(Records from a data collection)
Lemma later_responded ndebug s s' :
  later ndebug s s' -> responded_nodes s ⊆ responded_nodes s'.
Proof.
  induction 1 as [|s s' s'' _ IH Hstep]; [done|].
  destruct Hstep as [c s' _].
  destruct (run_effect ndebug c s') as (E1 & _). set_solver.
Qed.

Lemma later_slot ndebug s s' q x :
  later ndebug s s' -> slot s q = Some x -> slot s' q = Some x.
Proof.
  induction 1 as [|s s' s'' _ IH Hstep]; [done|].
  intros Hq. destruct Hstep as [c s' _].
  destruct (run_effect ndebug c s') as (_ & E2 & _). by apply E2, IH.
Qed.

Lemma later_reachable ndebug s s' :
  reachable ndebug s -> later ndebug s s' -> reachable ndebug s'.
Proof.
  intros Hs. induction 1 as [|s s' s'' _ IH Hstep]; [done|].
  eapply reachable_step; [by apply IH|done].
Qed.

(** With the peer already in [responded_nodes] the removal notice changes
    nothing. *)
Lemma removed_after_response ndebug p s :
  p ∈ responded_nodes s ->
  fst (set_exception_for_removed_node ndebug p s) = s.
Proof.
  intros Hp. rewrite set_exception_for_removed_node_unfold.
  destruct (ndebug || map_fulfilled s); [|done].
  rewrite (bool_decide_eq_false_2 (p ∉ responded_nodes s)) by auto.
  by rewrite andb_false_r.
Qed.

(** *** The removal notice *)

(** The notice for a destination that has not responded, in an object
    produced by the member functions, is a [set_exception] on an empty
    slot. *)
Lemma removed_node_installs ndebug s p :
  reachable ndebug s ->
  p ∈ dest_nodes s ->
  p ∉ responded_nodes s ->
  slot s p = None
  /\ map_fulfilled s = true
  /\ set_exception_for_removed_node ndebug p s
     = set_exception p (node_removed_from_group_exception p) s.
Proof.
  intros Hreach Hdest Hresp.
  destruct (reachable_consistent _ _ Hreach) as [C1 C2].
  repeat split.
  - destruct (slot s p) eqn:E; [|done]. exfalso. apply Hresp, C1. by rewrite E.
  - by apply (C2 p).
  - rewrite set_exception_for_removed_node_unfold, (C2 p Hdest), orb_true_r.
    by rewrite !bool_decide_eq_true_2.
Qed.

(** C1: in an object produced by its member functions, for a peer [p] of
    the destination set that has not responded,
    [set_exception_for_removed_node(p)] returns and leaves the slot of [p]
    at NodeRemovedFromGroup([p]), with every other slot as it was; a second
    notice changes nothing, and the slot stays at that error under every
    later call.  No slot receives a second result: once a slot holds a value
    or an error, every later call leaves it as it is.  In particular once
    [set_value(q, v)] has been called, a later
    [set_exception_for_removed_node(q)] leaves the object, and so the slot
    of [q], unchanged. *)
Theorem removed_node_resolves_once ndebug s p :
  reachable ndebug s ->
  p ∈ dest_nodes s ->
  p ∉ responded_nodes s ->
  let gone := node_removed_from_group_exception p in
  let s1 := fst (set_exception_for_removed_node ndebug p s) in
  snd (set_exception_for_removed_node ndebug p s) = Returns tt
  /\ slot s p = None
  /\ slot s1 p = Some (inr gone)
  /\ (forall q, q ≠ p -> slot s1 q = slot s q)
  /\ set_exception_for_removed_node ndebug p s1 = (s1, Returns tt)
  /\ (forall s2, later ndebug s1 s2 -> slot s2 p = Some (inr gone))
  /\ (forall q x (sa sb : t T),
        slot sa q = Some x -> later ndebug sa sb -> slot sb q = Some x)
  /\ (forall q v (sa sb : t T),
        later ndebug (fst (set_value q v sa)) sb ->
        fst (set_exception_for_removed_node ndebug q sb) = sb).
Proof.
  intros Hreach Hdest Hresp gone s1.
  destruct (removed_node_installs _ _ _ Hreach Hdest Hresp)
    as (Hempty & Hmf & Hcall).
  fold gone in Hcall.
  assert (Hslot : slot s1 p = Some (inr gone)).
  { subst s1. rewrite Hcall, set_exception_slot, Hempty.
    by rewrite decide_True. }
  repeat split.
  - by rewrite Hcall, set_exception_outcome, Hempty.
  - done.
  - done.
  - intros q Hq. subst s1. rewrite Hcall, set_exception_slot.
    by rewrite decide_False.
  - assert (Hin : p ∈ responded_nodes s1).
    { subst s1. rewrite Hcall, set_exception_responded.
      apply elem_of_union_l. by apply elem_of_singleton. }
    assert (Hmf1 : map_fulfilled s1 = true).
    { subst s1. rewrite Hcall.
      destruct (set_exception_fields p gone s) as (_ & F2 & _). by rewrite F2. }
    rewrite set_exception_for_removed_node_unfold, Hmf1, orb_true_r.
    rewrite (bool_decide_eq_false_2 (p ∉ _)) by auto.
    by rewrite andb_false_r.
  - intros s2 Hl. by apply (later_slot _ _ _ _ _ Hl).
  - intros q x sa sb Hq Hl. by apply (later_slot _ _ _ _ _ Hl).
  - intros q v sa sb Hl. apply removed_after_response.
    apply (later_responded _ _ _ Hl). rewrite set_value_responded.
    apply elem_of_union_l. by apply elem_of_singleton.
Qed.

:: Task prompt ::
Answer with one number only: how many lines in the data contain the word "functions"?

:: Exercise response ::
2